**SUPPLIED RECORDS:**

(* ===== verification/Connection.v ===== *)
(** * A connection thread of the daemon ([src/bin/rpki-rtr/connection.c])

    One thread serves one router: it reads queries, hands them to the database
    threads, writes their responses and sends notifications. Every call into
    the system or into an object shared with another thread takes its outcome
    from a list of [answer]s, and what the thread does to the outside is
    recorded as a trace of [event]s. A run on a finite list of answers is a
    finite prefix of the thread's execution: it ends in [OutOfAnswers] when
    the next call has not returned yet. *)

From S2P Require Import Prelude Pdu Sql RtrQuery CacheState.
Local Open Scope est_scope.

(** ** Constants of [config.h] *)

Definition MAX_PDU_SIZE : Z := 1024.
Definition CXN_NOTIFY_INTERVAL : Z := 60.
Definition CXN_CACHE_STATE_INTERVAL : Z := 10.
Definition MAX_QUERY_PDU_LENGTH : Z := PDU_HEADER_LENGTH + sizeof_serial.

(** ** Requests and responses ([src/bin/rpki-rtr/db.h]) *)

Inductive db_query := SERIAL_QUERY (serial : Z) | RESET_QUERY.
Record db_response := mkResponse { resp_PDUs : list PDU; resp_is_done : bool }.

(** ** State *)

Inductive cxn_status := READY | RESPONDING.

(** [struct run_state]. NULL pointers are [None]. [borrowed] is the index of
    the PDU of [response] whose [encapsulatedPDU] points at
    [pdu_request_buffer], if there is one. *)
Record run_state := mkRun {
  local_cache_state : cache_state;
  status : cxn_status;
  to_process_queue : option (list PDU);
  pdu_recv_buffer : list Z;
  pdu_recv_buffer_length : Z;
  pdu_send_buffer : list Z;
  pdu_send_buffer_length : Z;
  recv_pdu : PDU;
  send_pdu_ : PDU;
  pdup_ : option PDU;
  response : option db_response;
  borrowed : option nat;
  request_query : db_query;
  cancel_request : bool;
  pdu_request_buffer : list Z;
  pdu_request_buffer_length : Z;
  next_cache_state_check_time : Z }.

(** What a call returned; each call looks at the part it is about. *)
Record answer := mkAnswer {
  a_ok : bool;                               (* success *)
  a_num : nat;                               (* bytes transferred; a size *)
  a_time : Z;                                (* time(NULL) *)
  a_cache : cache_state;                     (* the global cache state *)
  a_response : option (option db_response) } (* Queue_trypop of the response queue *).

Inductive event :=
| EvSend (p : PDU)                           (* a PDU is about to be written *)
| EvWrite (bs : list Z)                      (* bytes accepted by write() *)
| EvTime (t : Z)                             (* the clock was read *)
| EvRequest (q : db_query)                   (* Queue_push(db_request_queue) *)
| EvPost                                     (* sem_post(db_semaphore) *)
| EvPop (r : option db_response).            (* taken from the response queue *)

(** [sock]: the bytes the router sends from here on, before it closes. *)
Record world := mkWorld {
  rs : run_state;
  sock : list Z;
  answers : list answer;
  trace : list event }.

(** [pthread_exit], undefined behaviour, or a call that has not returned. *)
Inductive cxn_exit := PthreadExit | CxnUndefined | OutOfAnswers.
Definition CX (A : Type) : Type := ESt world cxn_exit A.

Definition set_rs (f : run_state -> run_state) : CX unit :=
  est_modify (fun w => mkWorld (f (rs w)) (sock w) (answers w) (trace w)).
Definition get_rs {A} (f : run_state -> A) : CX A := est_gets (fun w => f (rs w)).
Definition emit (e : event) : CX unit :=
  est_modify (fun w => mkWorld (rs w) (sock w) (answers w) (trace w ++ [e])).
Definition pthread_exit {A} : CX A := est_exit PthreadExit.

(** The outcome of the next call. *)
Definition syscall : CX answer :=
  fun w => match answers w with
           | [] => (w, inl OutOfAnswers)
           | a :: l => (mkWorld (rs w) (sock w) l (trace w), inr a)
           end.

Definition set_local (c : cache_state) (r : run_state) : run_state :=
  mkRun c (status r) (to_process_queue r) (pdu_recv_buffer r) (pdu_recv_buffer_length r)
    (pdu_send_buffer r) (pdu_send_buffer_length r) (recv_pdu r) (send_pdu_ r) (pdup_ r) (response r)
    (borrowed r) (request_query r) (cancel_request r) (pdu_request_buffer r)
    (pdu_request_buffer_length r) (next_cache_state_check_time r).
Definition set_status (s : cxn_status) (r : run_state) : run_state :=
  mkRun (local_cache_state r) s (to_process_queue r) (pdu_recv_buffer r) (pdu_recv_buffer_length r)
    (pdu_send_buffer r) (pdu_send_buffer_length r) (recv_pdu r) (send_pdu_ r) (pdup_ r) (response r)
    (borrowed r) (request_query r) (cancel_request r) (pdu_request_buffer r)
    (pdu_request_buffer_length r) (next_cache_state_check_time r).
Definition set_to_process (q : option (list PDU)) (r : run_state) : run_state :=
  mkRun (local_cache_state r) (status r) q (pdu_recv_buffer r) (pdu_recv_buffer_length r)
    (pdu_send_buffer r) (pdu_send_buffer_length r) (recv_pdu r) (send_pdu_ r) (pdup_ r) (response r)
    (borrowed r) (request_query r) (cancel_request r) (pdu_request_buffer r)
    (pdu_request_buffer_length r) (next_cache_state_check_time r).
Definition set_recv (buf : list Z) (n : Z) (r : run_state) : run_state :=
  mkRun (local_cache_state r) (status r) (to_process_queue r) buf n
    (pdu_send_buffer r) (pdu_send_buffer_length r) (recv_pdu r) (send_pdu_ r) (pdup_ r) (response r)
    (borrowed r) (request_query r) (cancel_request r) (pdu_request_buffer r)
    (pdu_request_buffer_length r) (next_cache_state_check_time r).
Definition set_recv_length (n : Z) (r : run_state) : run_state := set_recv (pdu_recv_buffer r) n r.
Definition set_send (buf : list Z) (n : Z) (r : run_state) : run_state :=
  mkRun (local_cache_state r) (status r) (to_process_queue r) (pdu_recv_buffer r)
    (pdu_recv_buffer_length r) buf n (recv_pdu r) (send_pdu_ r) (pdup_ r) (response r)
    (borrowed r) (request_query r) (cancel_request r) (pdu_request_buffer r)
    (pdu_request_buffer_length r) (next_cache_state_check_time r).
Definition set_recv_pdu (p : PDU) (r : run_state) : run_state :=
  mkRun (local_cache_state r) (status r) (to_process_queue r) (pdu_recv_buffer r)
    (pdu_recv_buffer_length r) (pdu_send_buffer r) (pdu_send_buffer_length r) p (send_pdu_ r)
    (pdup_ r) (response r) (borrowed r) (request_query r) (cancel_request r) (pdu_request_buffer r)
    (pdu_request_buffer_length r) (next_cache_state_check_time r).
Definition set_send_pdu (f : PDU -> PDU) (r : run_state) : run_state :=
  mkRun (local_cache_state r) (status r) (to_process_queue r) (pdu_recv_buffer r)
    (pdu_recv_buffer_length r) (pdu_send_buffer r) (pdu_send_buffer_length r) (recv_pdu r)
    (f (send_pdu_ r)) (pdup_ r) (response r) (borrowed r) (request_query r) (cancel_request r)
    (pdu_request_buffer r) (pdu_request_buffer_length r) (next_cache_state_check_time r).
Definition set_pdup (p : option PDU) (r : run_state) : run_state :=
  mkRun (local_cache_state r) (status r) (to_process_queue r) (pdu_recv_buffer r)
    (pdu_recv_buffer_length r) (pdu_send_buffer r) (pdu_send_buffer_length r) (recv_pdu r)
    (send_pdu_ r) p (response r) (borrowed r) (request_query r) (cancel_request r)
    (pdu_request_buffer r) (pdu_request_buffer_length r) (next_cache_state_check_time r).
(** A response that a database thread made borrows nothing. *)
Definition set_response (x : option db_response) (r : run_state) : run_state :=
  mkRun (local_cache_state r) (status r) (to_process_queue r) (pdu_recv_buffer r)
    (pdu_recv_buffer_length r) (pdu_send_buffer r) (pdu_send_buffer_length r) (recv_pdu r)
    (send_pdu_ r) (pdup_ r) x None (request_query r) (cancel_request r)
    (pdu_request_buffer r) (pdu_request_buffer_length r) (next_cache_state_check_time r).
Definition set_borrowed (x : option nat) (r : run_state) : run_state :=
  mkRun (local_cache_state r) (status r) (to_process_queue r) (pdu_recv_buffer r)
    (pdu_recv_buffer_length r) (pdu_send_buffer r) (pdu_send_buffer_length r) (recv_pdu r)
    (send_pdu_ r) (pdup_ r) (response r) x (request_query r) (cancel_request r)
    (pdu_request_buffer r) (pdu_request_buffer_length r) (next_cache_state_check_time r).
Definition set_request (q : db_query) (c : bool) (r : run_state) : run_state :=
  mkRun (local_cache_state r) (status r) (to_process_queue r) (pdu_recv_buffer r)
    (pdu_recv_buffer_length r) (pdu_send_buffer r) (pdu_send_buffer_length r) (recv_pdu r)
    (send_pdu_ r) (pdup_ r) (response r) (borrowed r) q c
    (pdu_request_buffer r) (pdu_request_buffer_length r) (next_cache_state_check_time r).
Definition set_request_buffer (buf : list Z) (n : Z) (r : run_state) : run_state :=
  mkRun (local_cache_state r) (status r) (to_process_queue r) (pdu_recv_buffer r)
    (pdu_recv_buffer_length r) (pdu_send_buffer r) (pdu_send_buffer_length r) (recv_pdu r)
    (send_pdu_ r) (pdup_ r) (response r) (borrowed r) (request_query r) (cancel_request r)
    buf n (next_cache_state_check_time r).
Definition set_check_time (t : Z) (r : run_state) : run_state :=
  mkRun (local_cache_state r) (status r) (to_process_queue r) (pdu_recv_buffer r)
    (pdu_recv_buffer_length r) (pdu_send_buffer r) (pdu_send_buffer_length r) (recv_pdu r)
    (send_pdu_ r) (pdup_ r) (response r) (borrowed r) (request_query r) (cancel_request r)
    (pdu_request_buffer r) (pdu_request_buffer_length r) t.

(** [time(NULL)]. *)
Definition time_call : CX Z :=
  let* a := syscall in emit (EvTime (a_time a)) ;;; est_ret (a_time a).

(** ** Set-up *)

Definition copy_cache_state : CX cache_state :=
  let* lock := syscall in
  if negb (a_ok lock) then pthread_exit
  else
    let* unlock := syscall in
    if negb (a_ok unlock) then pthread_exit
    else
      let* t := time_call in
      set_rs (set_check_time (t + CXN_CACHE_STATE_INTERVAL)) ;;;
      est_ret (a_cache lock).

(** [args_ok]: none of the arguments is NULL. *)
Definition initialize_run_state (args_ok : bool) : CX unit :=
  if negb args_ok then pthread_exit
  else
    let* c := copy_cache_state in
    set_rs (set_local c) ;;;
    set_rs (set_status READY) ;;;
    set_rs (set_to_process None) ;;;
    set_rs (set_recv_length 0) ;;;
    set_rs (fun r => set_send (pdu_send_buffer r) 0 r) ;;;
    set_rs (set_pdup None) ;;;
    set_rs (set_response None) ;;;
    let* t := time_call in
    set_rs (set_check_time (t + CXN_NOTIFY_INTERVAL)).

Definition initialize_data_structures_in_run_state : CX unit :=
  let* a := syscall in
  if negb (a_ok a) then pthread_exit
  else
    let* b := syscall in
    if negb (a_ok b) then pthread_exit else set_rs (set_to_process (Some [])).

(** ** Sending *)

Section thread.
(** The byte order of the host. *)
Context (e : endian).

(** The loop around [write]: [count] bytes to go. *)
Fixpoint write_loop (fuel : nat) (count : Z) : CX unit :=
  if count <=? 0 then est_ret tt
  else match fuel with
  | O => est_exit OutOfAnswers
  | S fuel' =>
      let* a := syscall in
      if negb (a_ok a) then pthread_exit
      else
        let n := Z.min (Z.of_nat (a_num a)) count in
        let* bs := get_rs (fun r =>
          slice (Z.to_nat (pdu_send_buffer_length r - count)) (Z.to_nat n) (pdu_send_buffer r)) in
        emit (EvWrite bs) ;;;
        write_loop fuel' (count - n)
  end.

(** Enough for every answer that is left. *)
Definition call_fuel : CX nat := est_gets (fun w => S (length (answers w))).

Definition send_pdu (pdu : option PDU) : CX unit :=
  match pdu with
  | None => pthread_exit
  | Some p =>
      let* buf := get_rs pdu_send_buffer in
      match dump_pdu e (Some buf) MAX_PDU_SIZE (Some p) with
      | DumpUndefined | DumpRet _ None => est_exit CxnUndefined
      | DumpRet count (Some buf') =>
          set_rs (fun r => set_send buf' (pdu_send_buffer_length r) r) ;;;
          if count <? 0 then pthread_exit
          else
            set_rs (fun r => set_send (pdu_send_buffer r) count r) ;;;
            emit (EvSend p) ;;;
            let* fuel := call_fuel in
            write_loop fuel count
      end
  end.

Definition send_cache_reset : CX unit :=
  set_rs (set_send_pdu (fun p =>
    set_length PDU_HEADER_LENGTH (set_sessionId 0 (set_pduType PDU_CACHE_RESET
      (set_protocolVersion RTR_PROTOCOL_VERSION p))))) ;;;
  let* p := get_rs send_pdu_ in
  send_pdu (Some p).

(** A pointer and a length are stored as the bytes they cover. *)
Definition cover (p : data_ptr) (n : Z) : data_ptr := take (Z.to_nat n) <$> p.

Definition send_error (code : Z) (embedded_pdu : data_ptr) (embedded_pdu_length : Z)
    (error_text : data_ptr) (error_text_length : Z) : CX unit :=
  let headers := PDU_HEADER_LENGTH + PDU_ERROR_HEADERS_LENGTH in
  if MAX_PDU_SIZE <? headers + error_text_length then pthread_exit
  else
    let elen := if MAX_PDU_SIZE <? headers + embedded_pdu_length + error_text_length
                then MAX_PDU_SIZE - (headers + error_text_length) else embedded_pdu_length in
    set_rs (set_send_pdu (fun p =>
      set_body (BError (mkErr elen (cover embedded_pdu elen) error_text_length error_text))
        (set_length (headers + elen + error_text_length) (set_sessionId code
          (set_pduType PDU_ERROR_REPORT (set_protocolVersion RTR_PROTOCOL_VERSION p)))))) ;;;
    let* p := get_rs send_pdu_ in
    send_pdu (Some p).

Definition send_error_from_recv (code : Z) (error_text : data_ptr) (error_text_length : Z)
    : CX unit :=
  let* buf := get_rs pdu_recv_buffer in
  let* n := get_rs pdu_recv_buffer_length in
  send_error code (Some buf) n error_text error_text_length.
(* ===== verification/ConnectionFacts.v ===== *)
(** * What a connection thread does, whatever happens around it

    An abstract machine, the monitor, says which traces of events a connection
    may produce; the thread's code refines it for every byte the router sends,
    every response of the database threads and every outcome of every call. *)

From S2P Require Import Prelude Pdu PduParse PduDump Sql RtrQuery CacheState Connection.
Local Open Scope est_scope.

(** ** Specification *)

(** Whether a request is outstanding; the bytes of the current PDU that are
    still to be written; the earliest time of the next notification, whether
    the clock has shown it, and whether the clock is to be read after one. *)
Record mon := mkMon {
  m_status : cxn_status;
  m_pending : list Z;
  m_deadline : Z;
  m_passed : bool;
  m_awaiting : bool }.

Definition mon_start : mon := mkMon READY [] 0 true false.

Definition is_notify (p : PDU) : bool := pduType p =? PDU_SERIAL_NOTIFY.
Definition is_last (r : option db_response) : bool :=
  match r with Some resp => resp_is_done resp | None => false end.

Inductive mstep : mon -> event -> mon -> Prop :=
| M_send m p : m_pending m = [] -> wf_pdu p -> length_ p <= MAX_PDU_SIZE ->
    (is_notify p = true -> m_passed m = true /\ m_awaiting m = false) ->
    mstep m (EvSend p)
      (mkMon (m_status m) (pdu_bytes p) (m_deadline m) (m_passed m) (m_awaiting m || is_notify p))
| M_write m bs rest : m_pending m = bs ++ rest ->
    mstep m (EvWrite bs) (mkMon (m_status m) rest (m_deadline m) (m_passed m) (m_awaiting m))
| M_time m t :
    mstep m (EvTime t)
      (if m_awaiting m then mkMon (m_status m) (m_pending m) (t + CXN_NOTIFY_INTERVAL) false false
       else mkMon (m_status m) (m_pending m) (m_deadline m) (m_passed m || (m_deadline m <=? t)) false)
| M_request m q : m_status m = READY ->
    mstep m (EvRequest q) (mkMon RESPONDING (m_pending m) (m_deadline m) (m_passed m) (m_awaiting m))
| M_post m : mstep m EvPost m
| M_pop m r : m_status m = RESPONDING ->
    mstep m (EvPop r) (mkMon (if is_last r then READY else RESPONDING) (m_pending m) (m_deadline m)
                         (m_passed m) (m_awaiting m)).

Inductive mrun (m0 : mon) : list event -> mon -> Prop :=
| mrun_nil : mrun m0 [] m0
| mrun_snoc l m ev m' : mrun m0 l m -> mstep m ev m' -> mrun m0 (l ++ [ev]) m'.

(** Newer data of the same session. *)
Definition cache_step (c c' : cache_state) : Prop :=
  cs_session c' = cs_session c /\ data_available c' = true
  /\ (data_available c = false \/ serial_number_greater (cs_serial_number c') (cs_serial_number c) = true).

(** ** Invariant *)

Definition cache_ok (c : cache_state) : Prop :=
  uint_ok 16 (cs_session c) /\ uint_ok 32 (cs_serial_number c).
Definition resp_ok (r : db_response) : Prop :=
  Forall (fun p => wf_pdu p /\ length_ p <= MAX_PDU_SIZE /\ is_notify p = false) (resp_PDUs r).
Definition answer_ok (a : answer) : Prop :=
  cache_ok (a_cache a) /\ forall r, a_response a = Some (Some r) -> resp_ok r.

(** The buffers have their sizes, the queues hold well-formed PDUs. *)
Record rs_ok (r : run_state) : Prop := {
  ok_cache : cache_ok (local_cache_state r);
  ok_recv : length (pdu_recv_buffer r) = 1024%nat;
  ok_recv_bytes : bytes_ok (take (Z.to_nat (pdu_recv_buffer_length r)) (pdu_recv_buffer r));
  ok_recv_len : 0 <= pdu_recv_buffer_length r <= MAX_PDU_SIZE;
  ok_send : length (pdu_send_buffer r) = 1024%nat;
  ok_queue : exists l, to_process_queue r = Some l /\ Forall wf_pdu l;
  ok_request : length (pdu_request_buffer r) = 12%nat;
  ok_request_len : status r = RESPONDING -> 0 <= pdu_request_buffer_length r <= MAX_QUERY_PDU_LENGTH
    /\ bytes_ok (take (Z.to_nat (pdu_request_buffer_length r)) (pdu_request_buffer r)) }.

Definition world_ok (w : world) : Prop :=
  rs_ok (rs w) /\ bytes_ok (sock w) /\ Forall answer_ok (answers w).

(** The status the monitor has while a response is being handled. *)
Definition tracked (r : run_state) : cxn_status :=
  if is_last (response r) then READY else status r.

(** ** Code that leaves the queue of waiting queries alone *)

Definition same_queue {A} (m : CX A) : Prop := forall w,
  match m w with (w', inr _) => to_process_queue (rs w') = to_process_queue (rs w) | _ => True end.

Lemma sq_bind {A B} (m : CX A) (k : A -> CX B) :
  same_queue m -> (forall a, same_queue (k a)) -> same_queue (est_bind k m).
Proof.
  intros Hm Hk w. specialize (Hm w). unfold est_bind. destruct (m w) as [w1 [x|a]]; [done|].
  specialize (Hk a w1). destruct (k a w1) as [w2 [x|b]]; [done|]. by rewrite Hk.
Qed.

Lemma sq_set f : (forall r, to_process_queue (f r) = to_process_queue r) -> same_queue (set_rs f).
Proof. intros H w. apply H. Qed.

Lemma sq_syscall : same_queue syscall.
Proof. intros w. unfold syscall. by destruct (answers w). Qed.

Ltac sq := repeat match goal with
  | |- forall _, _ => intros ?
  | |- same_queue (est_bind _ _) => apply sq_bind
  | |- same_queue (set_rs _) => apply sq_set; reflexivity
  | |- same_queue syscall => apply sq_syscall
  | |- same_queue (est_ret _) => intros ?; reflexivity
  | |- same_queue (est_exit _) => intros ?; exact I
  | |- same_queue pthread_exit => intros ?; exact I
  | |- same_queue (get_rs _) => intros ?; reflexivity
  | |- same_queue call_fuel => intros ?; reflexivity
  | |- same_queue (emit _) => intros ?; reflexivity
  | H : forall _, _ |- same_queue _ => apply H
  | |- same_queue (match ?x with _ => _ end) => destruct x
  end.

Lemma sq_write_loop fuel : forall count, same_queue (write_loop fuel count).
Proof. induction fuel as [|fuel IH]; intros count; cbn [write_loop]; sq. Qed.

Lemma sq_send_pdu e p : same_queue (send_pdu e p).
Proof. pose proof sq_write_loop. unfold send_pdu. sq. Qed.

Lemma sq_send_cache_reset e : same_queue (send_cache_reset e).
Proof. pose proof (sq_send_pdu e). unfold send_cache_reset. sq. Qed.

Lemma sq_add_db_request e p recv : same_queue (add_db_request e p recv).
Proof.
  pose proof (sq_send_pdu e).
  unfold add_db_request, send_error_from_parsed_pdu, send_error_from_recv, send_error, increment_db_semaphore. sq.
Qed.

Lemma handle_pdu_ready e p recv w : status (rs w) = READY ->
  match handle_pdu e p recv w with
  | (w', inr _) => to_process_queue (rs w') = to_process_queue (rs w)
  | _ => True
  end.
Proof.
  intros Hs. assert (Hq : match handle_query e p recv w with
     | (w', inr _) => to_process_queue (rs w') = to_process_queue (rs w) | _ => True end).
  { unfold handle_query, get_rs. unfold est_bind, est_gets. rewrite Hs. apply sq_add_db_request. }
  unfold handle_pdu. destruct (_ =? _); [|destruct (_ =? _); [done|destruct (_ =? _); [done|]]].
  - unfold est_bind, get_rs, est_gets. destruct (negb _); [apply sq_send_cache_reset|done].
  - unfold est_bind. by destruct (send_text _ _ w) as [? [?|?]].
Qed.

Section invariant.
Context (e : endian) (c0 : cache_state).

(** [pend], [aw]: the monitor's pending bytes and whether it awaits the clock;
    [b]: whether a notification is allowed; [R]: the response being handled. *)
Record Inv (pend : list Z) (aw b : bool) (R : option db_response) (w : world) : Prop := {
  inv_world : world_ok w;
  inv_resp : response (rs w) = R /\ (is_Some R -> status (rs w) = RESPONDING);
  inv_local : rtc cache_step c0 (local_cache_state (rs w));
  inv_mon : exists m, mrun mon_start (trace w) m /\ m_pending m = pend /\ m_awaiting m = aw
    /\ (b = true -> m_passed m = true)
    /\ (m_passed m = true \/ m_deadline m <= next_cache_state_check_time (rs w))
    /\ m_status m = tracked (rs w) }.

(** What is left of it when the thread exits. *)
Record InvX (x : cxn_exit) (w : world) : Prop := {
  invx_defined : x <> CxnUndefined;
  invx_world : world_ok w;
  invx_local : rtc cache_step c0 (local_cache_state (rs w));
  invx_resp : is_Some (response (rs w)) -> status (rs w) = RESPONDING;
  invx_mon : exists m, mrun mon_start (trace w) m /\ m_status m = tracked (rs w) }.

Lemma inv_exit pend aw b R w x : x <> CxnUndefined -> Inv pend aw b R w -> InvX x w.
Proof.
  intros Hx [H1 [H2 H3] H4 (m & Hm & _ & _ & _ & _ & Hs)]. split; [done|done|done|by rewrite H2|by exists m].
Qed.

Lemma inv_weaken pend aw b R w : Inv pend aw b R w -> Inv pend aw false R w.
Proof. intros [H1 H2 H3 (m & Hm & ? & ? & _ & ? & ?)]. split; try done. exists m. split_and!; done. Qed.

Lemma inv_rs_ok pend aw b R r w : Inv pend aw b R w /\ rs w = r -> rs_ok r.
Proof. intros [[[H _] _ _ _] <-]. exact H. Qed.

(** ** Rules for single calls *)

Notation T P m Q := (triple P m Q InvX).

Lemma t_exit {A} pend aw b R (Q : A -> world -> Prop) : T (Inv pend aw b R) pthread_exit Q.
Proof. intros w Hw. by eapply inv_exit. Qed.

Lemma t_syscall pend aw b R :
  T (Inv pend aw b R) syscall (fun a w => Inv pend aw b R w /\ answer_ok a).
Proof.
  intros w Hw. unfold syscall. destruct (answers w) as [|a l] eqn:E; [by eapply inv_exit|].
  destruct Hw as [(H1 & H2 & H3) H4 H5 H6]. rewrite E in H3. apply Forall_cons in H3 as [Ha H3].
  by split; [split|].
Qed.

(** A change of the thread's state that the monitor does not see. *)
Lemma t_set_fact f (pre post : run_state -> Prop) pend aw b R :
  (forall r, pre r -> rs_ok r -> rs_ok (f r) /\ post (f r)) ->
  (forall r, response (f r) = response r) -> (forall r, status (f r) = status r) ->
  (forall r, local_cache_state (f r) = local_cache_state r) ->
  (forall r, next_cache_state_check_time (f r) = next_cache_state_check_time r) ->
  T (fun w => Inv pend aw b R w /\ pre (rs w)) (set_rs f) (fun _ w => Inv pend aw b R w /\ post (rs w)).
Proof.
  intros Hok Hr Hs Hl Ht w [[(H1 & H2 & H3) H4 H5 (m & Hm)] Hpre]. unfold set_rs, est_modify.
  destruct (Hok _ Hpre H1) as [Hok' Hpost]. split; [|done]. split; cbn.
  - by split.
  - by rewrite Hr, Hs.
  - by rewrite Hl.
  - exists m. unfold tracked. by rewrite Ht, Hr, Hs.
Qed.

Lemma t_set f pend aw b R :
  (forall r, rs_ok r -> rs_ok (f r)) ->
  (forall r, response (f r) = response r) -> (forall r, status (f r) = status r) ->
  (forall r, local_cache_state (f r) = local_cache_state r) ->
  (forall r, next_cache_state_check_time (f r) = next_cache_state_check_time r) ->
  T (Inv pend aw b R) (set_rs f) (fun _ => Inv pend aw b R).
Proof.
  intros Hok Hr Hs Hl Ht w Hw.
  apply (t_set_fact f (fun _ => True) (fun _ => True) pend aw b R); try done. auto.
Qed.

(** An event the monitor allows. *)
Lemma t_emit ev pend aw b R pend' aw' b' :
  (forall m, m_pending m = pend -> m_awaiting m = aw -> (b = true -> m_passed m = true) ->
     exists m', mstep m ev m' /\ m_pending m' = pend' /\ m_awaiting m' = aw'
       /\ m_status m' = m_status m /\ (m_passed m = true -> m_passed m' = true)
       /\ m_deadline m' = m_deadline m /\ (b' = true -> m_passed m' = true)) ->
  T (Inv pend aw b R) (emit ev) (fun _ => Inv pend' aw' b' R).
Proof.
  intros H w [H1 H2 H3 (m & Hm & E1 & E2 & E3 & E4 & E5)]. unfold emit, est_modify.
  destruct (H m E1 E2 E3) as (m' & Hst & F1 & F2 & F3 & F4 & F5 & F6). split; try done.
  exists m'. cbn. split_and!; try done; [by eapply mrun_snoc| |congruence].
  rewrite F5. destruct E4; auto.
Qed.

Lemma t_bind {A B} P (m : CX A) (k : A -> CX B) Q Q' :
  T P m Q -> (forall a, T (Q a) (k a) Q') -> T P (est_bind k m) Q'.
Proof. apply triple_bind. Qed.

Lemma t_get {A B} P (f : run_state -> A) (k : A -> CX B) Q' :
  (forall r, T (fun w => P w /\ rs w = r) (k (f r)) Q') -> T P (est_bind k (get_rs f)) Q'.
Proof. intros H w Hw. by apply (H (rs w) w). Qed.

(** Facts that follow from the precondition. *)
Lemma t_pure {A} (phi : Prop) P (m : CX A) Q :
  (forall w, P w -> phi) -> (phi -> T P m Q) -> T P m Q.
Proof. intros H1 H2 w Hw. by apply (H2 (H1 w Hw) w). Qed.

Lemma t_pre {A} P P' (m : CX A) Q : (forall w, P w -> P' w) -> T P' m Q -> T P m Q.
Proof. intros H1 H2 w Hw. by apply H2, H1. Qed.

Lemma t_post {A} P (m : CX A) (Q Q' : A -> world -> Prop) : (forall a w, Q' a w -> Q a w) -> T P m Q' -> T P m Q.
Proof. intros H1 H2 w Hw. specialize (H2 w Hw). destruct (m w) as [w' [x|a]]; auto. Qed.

**EXERCISE:** Every line in the records above that has "outcome" counts once. Give the total and nothing else.

**YOUR SOLUTION:** 3